Ciudades abandonadas
Kangbashi está escrita desde el final
Continuamos un periplo por rincones olvidados del mundo con una ciudad que fue construida por los gobernantes chinos en un desierto

Imagen de Kangbashi / Ilustración de Javier Rico.
Kangbashi fue una ciudad abandonada antes de ser habitada. Aquí todo sucede al revés. Las avenidas están numeradas de atrás hacia delante, las películas empiezan por el final, las estanterías se ordenan de derecha a izquierda, los relojes sólo miden la cuenta atrás. Ni siquiera se puede determinar si los caballos de bronce que trotan por la plaza de Gengis Kan avanzan o retroceden.
Toda ciudad nace por la voluntad de sus primeros pobladores. Una cuenca abundante, un valle fértil, una segura atalaya. La evolución se encarga de ensanchar los senderos en caminos, los caminos en calles, las calles en avenidas. En el callejero de los meses, los habitantes multiplican la población y colonizan el territorio levantando las aldeas. Después, los barrios; luego, los distritos. Siempre sucede así. El pueblo toma la iniciativa y el paisaje se adapta a ella.
En Kangbashi, sin embargo, ocurre al revés. Los gobernantes chinos se impusieron al paisaje e hicieron brotar una ciudad en el desierto. Diseñaron una cuadrícula de avenidas y plazas para albergar multitudinarios desfiles, amplios parques y jardines, museos para exponer el vacío, estadios donde aclama el viento, elegantes centros comerciales sin ocio ni negocio.
La ciudad fue ideada en el año dos mil para acomodar a más de un millón de personas y así dar cabida a los trabajadores de la floreciente industria del carbón en la zona. Un ilusionante proyecto para inaugurar el siglo XXI. China se planteaba modernizar de golpe el territorio de Ordos, perteneciente a la región de Mongolia interior. Una zona de vastas praderas semidesérticas y pastizales en los que pastores criaban ovejas, camellos y caballos. La huella humana se limitaba a escuálidas aldeas diseminadas en un radio de varios días al galope.
La tierra de Gengis Kan, de tanto añorar a su líder, aún conserva su aura medieval. Durante décadas, las condiciones climatológicas, al límite de la supervivencia, han obstaculizado el desarrollo circunscribiéndolo a determinados núcleos de población. Los habitantes, nómadas en su mayoría, están habituados a construir su hábitat en comunión con la naturaleza. Sus chozas de madera y fieltro, denominadas gers, tienen una amplia estructura circular recubierta de alfombras con una estufa en el centro para cocinar y calentar el ambiente. Una perfecta simbología que representa la tradición y la familia, verdaderos pilares de su comunidad.

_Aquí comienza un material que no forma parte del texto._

(** What is asked for is sent, or less at the end of the file; but a call that asks
    for zero bytes sends the file from the offset to its end, so the size is not bounded then. *)
Inductive step (r : runner_t) : runner_t -> Prop :=
| step_completion ec written throws :
    r_phase r = Native -> 0 <= written -> (0 < request_size r -> written <= request_size r) ->
    step r (on_completion ec written throws r).

End TransmitFile.

(** *** Windows, other sockets: read into a buffer, then write it *)
Module Overlapped.

(** The callback may be called more than once; the calls are recorded. *)
Record logged_t : Type := mk_logged { l_runner : runner_t; l_calls : list (sf_error * Z) }.

Definition with_runner (s : logged_t) (r : runner_t) : logged_t := mk_logged r (l_calls s).

Definition call_cb (s : logged_t) (ec : sf_error) : logged_t :=
  mk_logged (after_sendfile_cb (l_runner s) ec) (l_calls s ++ [(ec, m_transfered_size (l_runner s))]).

Definition asio_eof : sf_error := sf_system 2.

(*@ impl/sendfile_operation_win.ipp 88-112 init_next_read_some_from_file *)
Definition init_next_read_some_from_file (throws : bool) (s : logged_t) : logged_t :=
  if throws then call_cb s sf_async_read_failed else with_runner s (set_phase (l_runner s) ReadFile).

(*@ impl/sendfile_operation_win.ipp 118-139 init_next_write *)
Definition init_next_async_write (len : Z) (throws : bool) (s : logged_t) : logged_t :=
  if throws then call_cb s sf_async_call_failed else with_runner s (set_phase (l_runner s) (AsyncWrite len)).

(*@ impl/sendfile_operation_win.ipp 78-82 start *)
Definition start_overlapped (throws : bool) (r : runner_t) : logged_t :=
  init_next_read_some_from_file throws (mk_logged r []).

(*@ impl/sendfile_operation_win.ipp 148-175 make_async_read_some_at_handler *)
Definition on_read_some_at (ec : sf_error) (len : Z) (throws : bool) (s : logged_t) : logged_t :=
  let s := if negb (bool_decide (ec = sf_ok)) || (0 =? m_remained_size (l_runner s)) then call_cb s ec else s in
  if bool_decide (ec = sf_ok)
  then if negb (0 =? len) then init_next_async_write len throws s else call_cb s asio_eof
  else call_cb s ec.

(*@ impl/sendfile_operation_win.ipp 177-204 make_async_write_handler *)
Definition on_async_write (ec : sf_error) (written : Z) (throws : bool) (s : logged_t) : logged_t :=
  if bool_decide (ec = sf_ok) then
    let s := with_runner s (sent (account (l_runner s) written) written) in
    if 0 =? m_remained_size (l_runner s) then call_cb s ec else init_next_read_some_from_file throws s
  else call_cb s ec.

Inductive step (s : logged_t) : logged_t -> Prop :=
| step_read ec len throws :
    r_phase (l_runner s) = ReadFile -> 0 <= len <= request_size (l_runner s) ->
    step s (on_read_some_at ec len throws s)
| step_written ec n written throws :
    r_phase (l_runner s) = AsyncWrite n -> (ec = sf_ok -> written = n) -> step s (on_async_write ec written throws s).

End Overlapped.

(** *** The standard library's files *)
Module Stdio.

(** The position of the file; the runner keeps its offset as it was. *)
Record stdio_t : Type := mk_stdio { f_runner : runner_t; f_position : Z }.

Definition on_runner (s : stdio_t) (f : runner_t -> runner_t) : stdio_t := mk_stdio (f (f_runner s)) (f_position s).

(** [ferror] is zero when the file ended. *)
Definition code_of (ferror : Z) : sf_error := if 0 =? ferror then sf_ok else sf_system ferror.
(* ===== verification/OutputCtx.v ===== *)
(** * Writing one group out

    [restinio/impl/write_group_output_ctx.hpp]: [write_group_output_ctx_t]
    splits the current write group into operations, gathers of trivial buffers
    and files, and calls the group's notificator at the end. The number of
    buffers one gather may take, [asio_ns::detail::max_iov_len], is a parameter. *)

From S2P Require Import Prelude Sendfile WriteGroup.

Module OutputCtx.

(** The running file operation is kept by its description. *)
(*@ impl/write_group_output_ctx.hpp 366-381 write_group_output_ctx_t *)
Record t : Type := mk {
  m_current_wg : option write_group_t;
  m_next_writable_item_index : nat;
  m_asio_bufs : list bytes;
  m_sendfile_operation : option sendfile_t }.

(*@ impl/write_group_output_ctx.hpp 96-99 write_group_output_ctx_t::write_group_output_ctx_t *)
Definition create : t :=
  {| m_current_wg := None; m_next_writable_item_index := 0; m_asio_bufs := [];
     m_sendfile_operation := None |}.

(** [none_write_operation_t], [trivial_write_operation_t] with the buffers and
    their total size, [file_write_operation_t]. *)
(*@ impl/write_group_output_ctx.hpp 244-249 solid_write_operation_variant_t *)
Inductive solid_write_operation : Type :=
| none_write_operation
| trivial_write_operation (bufs : list bytes) (total_size : Z)
| file_write_operation (sf : sendfile_t).

(*@ impl/write_group_output_ctx.hpp 234-235 transmitting *)
Definition transmitting (c : t) : bool := bool_decide (is_Some (m_current_wg c)).

(** A group that was still there is replaced, so destroyed. *)
(*@ impl/write_group_output_ctx.hpp 237-242 start_next_write_group *)
Definition start_next_write_group (cb_throws : notificator -> error_code -> bool) (c : t)
    (next_wg : option write_group_t) : t * calls :=
  ({| m_current_wg := next_wg; m_next_writable_item_index := m_next_writable_item_index c;
      m_asio_bufs := m_asio_bufs c; m_sendfile_operation := m_sendfile_operation c |},
   from_option (wg_destroy cb_throws) [] (m_current_wg c)).

(*@ impl/write_group_output_ctx.hpp 303-309 reset_write_group *)
Definition reset_write_group (cb_throws : notificator -> error_code -> bool) (c : t) : t * calls :=
  ({| m_current_wg := None; m_next_writable_item_index := 0;
      m_asio_bufs := m_asio_bufs c; m_sendfile_operation := m_sendfile_operation c |},
   from_option (wg_destroy cb_throws) [] (m_current_wg c)).

Definition with_wg (c : t) (wg : option write_group_t) : t :=
  {| m_current_wg := wg; m_next_writable_item_index := m_next_writable_item_index c;
     m_asio_bufs := m_asio_bufs c; m_sendfile_operation := m_sendfile_operation c |}.

Inductive output_error : Type :=
| no_current_group
| after_write_callback_failed.

(** Calls the notificator of the current group; when it throws, the group is
    reset and the exception goes on as another one. *)
(*@ impl/write_group_output_ctx.hpp 311-330 invoke_after_write_notificator_if_necessary *)
Definition invoke_after_write_notificator_if_necessary
    (cb_throws : notificator -> error_code -> bool) (c : t) (ec : error_code)
    : result output_error unit * t * calls :=
  match m_current_wg c with
  | None => (Err no_current_group, c, [])
  | Some wg =>
      let '(wg, cs, threw) := invoke_after_write_notificator_if_exists cb_throws wg ec in
      let c := with_wg c (Some wg) in
      if threw then
        let '(c, cs') := reset_write_group cb_throws c in
        (Err after_write_callback_failed, c, cs ++ cs')
      else (Ok tt, c, cs)
  end.

(** The index of the next item is not reset here. *)
(*@ impl/write_group_output_ctx.hpp 281-290 fail_write_group *)
Definition fail_write_group (cb_throws : notificator -> error_code -> bool) (c : t)
    (ec : error_code) : result output_error unit * t * calls :=
  match invoke_after_write_notificator_if_necessary cb_throws c ec with
  | (Err e, c, cs) => (Err e, c, cs)
  | (Ok _, c, cs) =>
      (Ok tt,
       {| m_current_wg := None; m_next_writable_item_index := m_next_writable_item_index c;
          m_asio_bufs := m_asio_bufs c; m_sendfile_operation := None |},
       cs ++ from_option (wg_destroy cb_throws) [] (m_current_wg c))
  end.

(*@ impl/write_group_output_ctx.hpp 292-300 finish_write_group *)
Definition finish_write_group (cb_throws : notificator -> error_code -> bool) (c : t)
    : result output_error unit * t * calls :=
  match invoke_after_write_notificator_if_necessary cb_throws c no_error with
  | (Err e, c, cs) => (Err e, c, cs)
  | (Ok _, c, cs) =>
      let '(c, cs') := reset_write_group cb_throws c in (Ok tt, c, cs ++ cs')
  end.

(** [file_write_operation_t::start_sendfile_operation]: fails on a
    description whose descriptor is gone, and otherwise stores the operation. *)
(*@ impl/write_group_output_ctx.hpp 165-189 file_write_operation_t::start_sendfile_operation *)
Definition start_sendfile_operation (c : t) (sf : sendfile_t) : result sendfile_error t :=
  if negb (sf_is_valid sf) then Err invalid_file_descriptor
  else Ok {| m_current_wg := m_current_wg c;
             m_next_writable_item_index := m_next_writable_item_index c;
             m_asio_bufs := m_asio_bufs c; m_sendfile_operation := Some sf |}.

(*@ impl/write_group_output_ctx.hpp 205-209 file_write_operation_t::reset *)
Definition reset_sendfile_operation (c : t) : t :=
  {| m_current_wg := m_current_wg c; m_next_writable_item_index := m_next_writable_item_index c;
     m_asio_bufs := m_asio_bufs c; m_sendfile_operation := None |}.

Section Gather.
Context (asio_max_iov_len : Z).

(*@ impl/write_group_output_ctx.hpp 81-89 max_iov_len *)
Definition max_iov_len : Z := Z.min asio_max_iov_len 64.
Lemma order_inv_register outs s id s' :
  order_inv outs s -> Spec.spec_register_new_request s = Ok (id, s') ->
  order_inv (outs ++ [Registered id]) s'.
Proof.
  intros Hi E. apply (order_inv_quiet outs); [|done]. destruct Hi.
  unfold Spec.spec_register_new_request in E. case_match; [done|]. injection E as <- <-.
  split; cbn; rewrite ?length_app; cbn; try lia.
  - intros i ctx Hc. apply lookup_app_Some in Hc as [Hc | [Hle Hc]].
    + specialize (ord_ids0 _ _ Hc). lia.
    + apply list_lookup_singleton_Some in Hc as [Hi <-]. cbn. lia.
  - intros ctx [Hc | Hc]%elem_of_app; [by apply ord_queued0|].
    apply list_elem_of_singleton in Hc as ->. cbn.
    destruct (ord_future0 (Spec.counter s)) as [-> ->]; [lia|]. done.
  - intros id Hid. apply ord_done0. lia.
  - intros id Hid. apply ord_future0. lia.
  - eapply Forall_impl; [exact ord_popped0|]. cbn. lia.
  - done.
Qed.

Lemma given_appended id id' flags wg :
  given id [Appended id' flags wg] = if id =? id' then m_items wg else [].
Proof. cbn. by rewrite app_nil_r. Qed.

Lemma sent_popped id wg id' :
  sent id [Popped (Some (wg, id'))] = if id =? id' then m_items wg else [].
Proof. cbn. by rewrite app_nil_r. Qed.

(** Two contexts of a queue with the same id are the same. *)
Lemma order_inv_unique outs s i j ci cj :
  order_inv outs s -> Spec.queue s !! i = Some ci -> Spec.queue s !! j = Some cj ->
  m_request_id ci = m_request_id cj -> i = j.
Proof. intros [] Hi Hj He. apply ord_ids0 in Hi, Hj. lia. Qed.

Lemma order_inv_append outs s id flags wg s' cs :
  order_inv outs s -> Spec.spec_append_response s id flags wg = (Ok s', cs) ->
  order_inv (outs ++ [Appended id flags wg]) s'.
Proof.
  intros Hi E. unfold Spec.spec_append_response in E.
  destruct (Spec.is_closed s); [done|].
  destruct (list_find _ (Spec.queue s)) as [[i ctx]|] eqn:Ef; [|done].
  apply list_find_Some in Ef as (Hl & Hid & _).
  destruct (is_final (m_response_output_flags ctx)) eqn:Efin; [done|]. injection E as <- <-.
  assert (Hu : forall j cj, Spec.queue s !! j = Some cj -> m_request_id ctx = m_request_id cj -> i = j)
    by (intros j cj Hj He; by apply (order_inv_unique outs s i j ctx cj)).
  destruct Hi. pose proof (lookup_lt_Some _ _ _ Hl) as Hlt.
  pose proof (ord_ids0 _ _ Hl) as Hpos.
  assert (Hs : forall k, sent k (outs ++ [Appended id flags wg]) = sent k outs).
  { intros k. rewrite sent_snoc. cbn. by rewrite app_nil_r. }
  assert (Hg : forall k, given k (outs ++ [Appended id flags wg])
    = given k outs ++ if k =? id then m_items wg else []).
  { intros k. by rewrite given_snoc, given_appended. }
  assert (Hp : popped_ids (outs ++ [Appended id flags wg]) = popped_ids outs).
  { unfold popped_ids. rewrite bind_app. cbn. by rewrite app_nil_r. }
  split; cbn; rewrite ?length_insert, ?Hp; try done.
  - intros j c Hj. destruct (decide (i = j)) as [<-|Hne].
    + rewrite list_lookup_insert_eq in Hj by lia. by injection Hj as <-.
    + rewrite list_lookup_insert_ne in Hj by done. by apply ord_ids0.
  - intros c [j Hj]%list_elem_of_lookup. rewrite Hs, Hg. destruct (decide (i = j)) as [<-|Hne].
    + rewrite list_lookup_insert_eq in Hj by lia. injection Hj as <-. cbn.
      rewrite Hid, Z.eqb_refl, items_of_add_group.
      destruct (ord_queued0 ctx) as [Hq _]; [by apply list_elem_of_lookup_2 in Hl|].
      rewrite Hid in Hq. rewrite Hq. split; [by rewrite app_assoc|].
      intros Hf. exists flags, wg. split; [|done]. apply elem_of_app. right. by apply list_elem_of_singleton.
    + rewrite list_lookup_insert_ne in Hj by done.
      destruct (ord_queued0 c) as [Hq Hf]; [by apply list_elem_of_lookup_2 in Hj|].
      rewrite (proj2 (Z.eqb_neq _ _)), app_nil_r.
      * split; [done|]. intros. by apply finalized_snoc, Hf.
      * intros He. apply Hne, (Hu j c Hj). congruence.
  - intros k Hk. rewrite Hs, Hg. rewrite (proj2 (Z.eqb_neq _ _)), app_nil_r by lia.
    destruct (ord_done0 k Hk). split; [done | by apply finalized_snoc].
  - intros k Hk. rewrite Hs, Hg. rewrite (proj2 (Z.eqb_neq _ _)), app_nil_r by lia. auto.
Qed.

Lemma StronglySorted_snoc (l : list Z) x :
  StronglySorted Z.le l -> Forall (fun y => y <= x) l -> StronglySorted Z.le (l ++ [x]).
Proof.
  induction l as [|y l IH]; intros Hs Hf; cbn; [by repeat constructor|].
  inversion_clear Hs as [|? ? Hs' Hy]. inversion_clear Hf as [|? ? Hyx Hf'].
  constructor; [by apply IH|]. apply Forall_app. split; [done | by constructor].
Qed.

(** The pop of a group: [q'] is the rest of the queue with what is left of the
    first context, which is gone only when it was final and empty. *)
Lemma order_inv_popped outs s ctx q wg wgs s' :
  order_inv outs s -> Spec.queue s = ctx :: q -> m_write_groups ctx = wg :: wgs ->
  Spec.counter s' = Spec.counter s ->
  Spec.queue s' = with_groups ctx wgs :: q \/
    (Spec.queue s' = q /\ wgs = [] /\ is_final (m_response_output_flags ctx) = true) ->
  order_inv (outs ++ [Popped (Some (wg, m_request_id ctx))]) s'.
Proof.
  intros Hi Hq Hw Hc Hq'.
  assert (Hu : forall j cj, (ctx :: q) !! j = Some cj -> m_request_id ctx = m_request_id cj -> 0%nat = j)
    by (intros j cj; rewrite <- Hq; intros Hj He; apply (order_inv_unique outs s 0 j ctx cj);
        [done | by rewrite Hq | done | done]).
  destruct Hi. rewrite Hq in *.
  change (length (ctx :: q)) with (S (length q)) in *.
  pose proof (ord_ids0 0%nat ctx eq_refl) as Hid.
  set (o := Popped (Some (wg, m_request_id ctx))).
  assert (Hg : forall k, given k (outs ++ [o]) = given k outs).
  { intros k. rewrite given_snoc. cbn. by rewrite app_nil_r. }
  assert (Hs : forall k, sent k (outs ++ [o])
    = sent k outs ++ if k =? m_request_id ctx then m_items wg else []).
  { intros k. rewrite sent_snoc. unfold o. by rewrite sent_popped. }
  assert (Hp : popped_ids (outs ++ [o]) = popped_ids outs ++ [m_request_id ctx]).
  { unfold popped_ids. by rewrite bind_app. }
  destruct (ord_queued0 ctx) as [Hfirst Hfin]; [by apply list_elem_of_here|]. rewrite Hw in Hfirst.
  assert (Hmine : given (m_request_id ctx) (outs ++ [o])
    = sent (m_request_id ctx) (outs ++ [o]) ++ items_of wgs).
  { rewrite Hg, Hs, Z.eqb_refl, Hfirst. cbn. by rewrite app_assoc. }
  assert (Hrest : forall c, c ∈ q -> given (m_request_id c) (outs ++ [o])
    = sent (m_request_id c) (outs ++ [o]) ++ items_of (m_write_groups c) /\
    (is_final (m_response_output_flags c) = true -> finalized (m_request_id c) (outs ++ [o]))).
  { intros c Hcq. destruct (ord_queued0 c) as [Hqc Hf]; [by apply list_elem_of_further|].
    apply list_elem_of_lookup in Hcq as [j Hj].
    rewrite Hg, Hs. rewrite (proj2 (Z.eqb_neq _ _)), app_nil_r.
    - split; [done|]. intros. by apply finalized_snoc, Hf.
    - intros He. by specialize (Hu (S j) c Hj (eq_sym He)). }
  assert (Hsorted : StronglySorted Z.le (popped_ids (outs ++ [o]))).
  { rewrite Hp. apply StronglySorted_snoc; [done|]. eapply Forall_impl; [exact ord_popped0|].
    intros x Hx. cbn beta in Hx. lia. }
  assert (Hother : forall k, k <> m_request_id ctx -> sent k (outs ++ [o]) = sent k outs).
  { intros k Hk. by rewrite Hs, (proj2 (Z.eqb_neq _ _)), app_nil_r. }
  destruct Hq' as [Hq' | (Hq' & -> & Hf)]; split; rewrite ?Hq', ?Hc; cbn [length]; try done; try lia.
  - intros [|j] c Hj; [by injection Hj as <- | exact (ord_ids0 (S j) c Hj)].
  - intros c [-> | Hcq]%elem_of_cons; [|by apply Hrest]. cbn. split; [done|].
    intros. by apply finalized_snoc, Hfin.
  - intros k Hk. rewrite Hg, Hother by (lia).
    destruct (ord_done0 k Hk). split; [done | by apply finalized_snoc].
  - intros k Hk. rewrite Hg, Hother by (lia). auto.
  - rewrite Hp, Forall_app. split; [done|]. constructor; [lia | constructor].
  - intros j c Hj. specialize (ord_ids0 (S j) c Hj). lia.
  - intros k Hk. destruct (decide (k = m_request_id ctx)) as [-> | Hne].
    + rewrite Hmine. cbn. rewrite app_nil_r. split; [done|]. by apply finalized_snoc, Hfin.
    + rewrite Hg, Hother by done. destruct (ord_done0 k) as [? ?]; [lia|].
      split; [done | by apply finalized_snoc].
  - intros k Hk. rewrite Hg, Hother by (lia). auto.
  - rewrite Hp, Forall_app. split.
    + eapply Forall_impl; [exact ord_popped0|]. intros x Hx. cbn beta in Hx. lia.
    + constructor; [lia | constructor].
Qed.

Lemma order_inv_pop outs s r s' :
  order_inv outs s -> Spec.spec_pop_ready_buffers s = Ok (r, s') -> order_inv (outs ++ [Popped r]) s'.
Proof.
  intros Hi E. unfold Spec.spec_pop_ready_buffers in E.
  destruct (Spec.is_closed s); [done|].
  destruct (Spec.queue s) as [|ctx q] eqn:Eq; [injection E as <- <-; by apply order_inv_quiet|].
  destruct (m_write_groups ctx) as [|wg wgs] eqn:Ew;
    [injection E as <- <-; by apply order_inv_quiet|].
  injection E as <- <-. apply (order_inv_popped _ s ctx q _ wgs); try done.
  - repeat case_match; done.
  - destruct wgs; [|by left]. destruct (is_final _) eqn:Ef; [by right | by left].
Qed.

Lemma order_inv_op outs s op :
  order_inv outs s -> op <> OReset -> order_inv (outs ++ [(run_op s op).1.2]) (run_op s op).1.1.
Proof.
  intros Hi Hop. destruct op as [|id flags wg| |]; cbn; [| | |done].
  - destruct (Spec.spec_register_new_request s) as [[id s']|e] eqn:E;
      [by apply (order_inv_register _ s) | by apply order_inv_quiet].
  - destruct (Spec.spec_append_response s id flags wg) as [[s'|e] cs] eqn:E;
      [by apply (order_inv_append _ s _ _ _ _ cs) | by apply order_inv_quiet].
  - destruct (Spec.spec_pop_ready_buffers s) as [[r s']|e] eqn:E;
      [by apply (order_inv_pop _ s) | by apply order_inv_quiet].
Qed.

Lemma order_inv_run ops : forall outs s,
  Forall (fun op => op <> OReset) ops -> order_inv outs s ->
  order_inv (outs ++ (run s ops).1.*1) (run s ops).2.
Proof.
  induction ops as [|op ops IH]; intros outs s Hops Hi; [by rewrite app_nil_r|].
  inversion_clear Hops as [|? ? Hop Hops']. cbn [run].
  pose proof (order_inv_op outs s op Hi Hop) as H1.
  destruct (run_op s op) as [[s' out] cs]. cbn in H1.
  specialize (IH _ _ Hops' H1). destruct (run s' ops) as [outs' s'']. cbn in *.
  by rewrite <- app_assoc in IH.
Qed.
(* ===== verification/Headers.v ===== *)
(** * HTTP headers

    [restinio/http_headers.hpp], [restinio/impl/to_lower_lut.hpp],
    [restinio/impl/string_caseless_compare.hpp] and
    [restinio/impl/header_helpers.hpp]: names of header fields without regard
    to case, the table of known fields, the container of fields, the target of
    a request split while it arrives, and the text of a response header. An
    [http_field_t] is its underlying number, the position in the table of
    fields. *)

From S2P Require Import Prelude.

(** ** Comparison without case *)

(*@ impl/to_lower_lut.hpp 11-35 to_lower_lut *)
Definition to_lower_lut : list Z :=
  [
   0x00; 0x01; 0x02; 0x03; 0x04; 0x05; 0x06; 0x07; 0x08; 0x09; 0x0A; 0x0B; 0x0C; 0x0D; 0x0E; 0x0F;
   0x10; 0x11; 0x12; 0x13; 0x14; 0x15; 0x16; 0x17; 0x18; 0x19; 0x1A; 0x1B; 0x1C; 0x1D; 0x1E; 0x1F;
   0x20; 0x21; 0x22; 0x23; 0x24; 0x25; 0x26; 0x27; 0x28; 0x29; 0x2A; 0x2B; 0x2C; 0x2D; 0x2E; 0x2F;
   0x30; 0x31; 0x32; 0x33; 0x34; 0x35; 0x36; 0x37; 0x38; 0x39; 0x3A; 0x3B; 0x3C; 0x3D; 0x3E; 0x3F;
   0x40;
   0x61; 0x62; 0x63; 0x64; 0x65; 0x66; 0x67; 0x68; 0x69; 0x6A; 0x6B; 0x6C; 0x6D; 0x6E; 0x6F;
   0x70; 0x71; 0x72; 0x73; 0x74; 0x75; 0x76; 0x77; 0x78; 0x79; 0x7A;
   0x5B; 0x5C; 0x5D; 0x5E; 0x5F;
   0x60; 0x61; 0x62; 0x63; 0x64; 0x65; 0x66; 0x67; 0x68; 0x69; 0x6A; 0x6B; 0x6C; 0x6D; 0x6E; 0x6F;
   0x70; 0x71; 0x72; 0x73; 0x74; 0x75; 0x76; 0x77; 0x78; 0x79; 0x7A; 0x7B; 0x7C; 0x7D; 0x7E; 0x7F;
   0x80; 0x81; 0x82; 0x83; 0x84; 0x85; 0x86; 0x87; 0x88; 0x89; 0x8A; 0x8B; 0x8C; 0x8D; 0x8E; 0x8F;
   0x90; 0x91; 0x92; 0x93; 0x94; 0x95; 0x96; 0x97; 0x98; 0x99; 0x9A; 0x9B; 0x9C; 0x9D; 0x9E; 0x9F;
   0xA0; 0xA1; 0xA2; 0xA3; 0xA4; 0xA5; 0xA6; 0xA7; 0xA8; 0xA9; 0xAA; 0xAB; 0xAC; 0xAD; 0xAE; 0xAF;
   0xB0; 0xB1; 0xB2; 0xB3; 0xB4; 0xB5; 0xB6; 0xB7; 0xB8; 0xB9; 0xBA; 0xBB; 0xBC; 0xBD; 0xBE; 0xBF;
   0xC0; 0xC1; 0xC2; 0xC3; 0xC4; 0xC5; 0xC6; 0xC7; 0xC8; 0xC9; 0xCA; 0xCB; 0xCC; 0xCD; 0xCE; 0xCF;
   0xD0; 0xD1; 0xD2; 0xD3; 0xD4; 0xD5; 0xD6; 0xD7; 0xD8; 0xD9; 0xDA; 0xDB; 0xDC; 0xDD; 0xDE; 0xDF;
   0xE0; 0xE1; 0xE2; 0xE3; 0xE4; 0xE5; 0xE6; 0xE7; 0xE8; 0xE9; 0xEA; 0xEB; 0xEC; 0xED; 0xEE; 0xEF;
   0xF0; 0xF1; 0xF2; 0xF3; 0xF4; 0xF5; 0xF6; 0xF7; 0xF8; 0xF9; 0xFA; 0xFB; 0xFC; 0xFD; 0xFE; 0xFF].

(*@ impl/to_lower_lut.hpp 37-53 to_lower_case *)
Definition to_lower_case (ch : Z) : Z := nth (Z.to_nat ch) to_lower_lut 0.

(** The loop over the first [size] characters. *)
(*@ impl/string_caseless_compare.hpp 38-54 is_equal_caseless *)
Definition is_equal_caseless_n (a b : bytes) (size : nat) : bool :=
  forallb (fun i => to_lower_case (nth i a 0) =? to_lower_case (nth i b 0)) (seq 0 size).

Gengis Kan, el antiguo guía reencarnado en el invencible progreso tecnológico, ha reconquistado sus pueblos cabalgando a lomos de un Xiaomi o un Huawei e impone la nueva religión cibernética a sus súbditos. Les exhorta a una devoción constante y sumisa a sus redes sociales, con la promesa digital de un paraíso occidentalizado donde podrán ver series hasta la madrugada y cotillear la vida de los demás.
Los gobernantes chinos construyeron un recipiente para la vida sobre ese desierto y le llamaron Kangbashi. En 2003 desplegaron un llamativo espectáculo para inaugurar la ciudad ante los impresionados satélites que multiplicaron la señal más allá de la Gran Muralla. Los fuegos de artificio parpadearon un arco iris sobre el sorprendente caparazón del Gran teatro de Ordos, la estructura ondulada del museo a semejanza de una roca erosionada por el viento, la biblioteca con aspecto de enorme estantería y la imponente Plaza de Gengis Kan cabalgando hacia el progreso a lomos de sus corceles. Cuando el ministro cortó la cinta, se inició la cuenta atrás.
Kangbashi escribe su historia desde el final. Llegarán los últimos pobladores que ocuparán los distritos para dejar paso a sus antecesores, quienes los convertirán en barrios. Las avenidas se comprimirán en calles, las calles en senderos y estos desaparecerán bajo la arena. La ciudad se verá reducirá a una aldea de casas desperdigadas antes de volver a convertirse en un desierto. Y entonces, los caballos de bronce recuperarán su naturaleza y trotarán de nuevo por los páramos salvajes de Mongolia.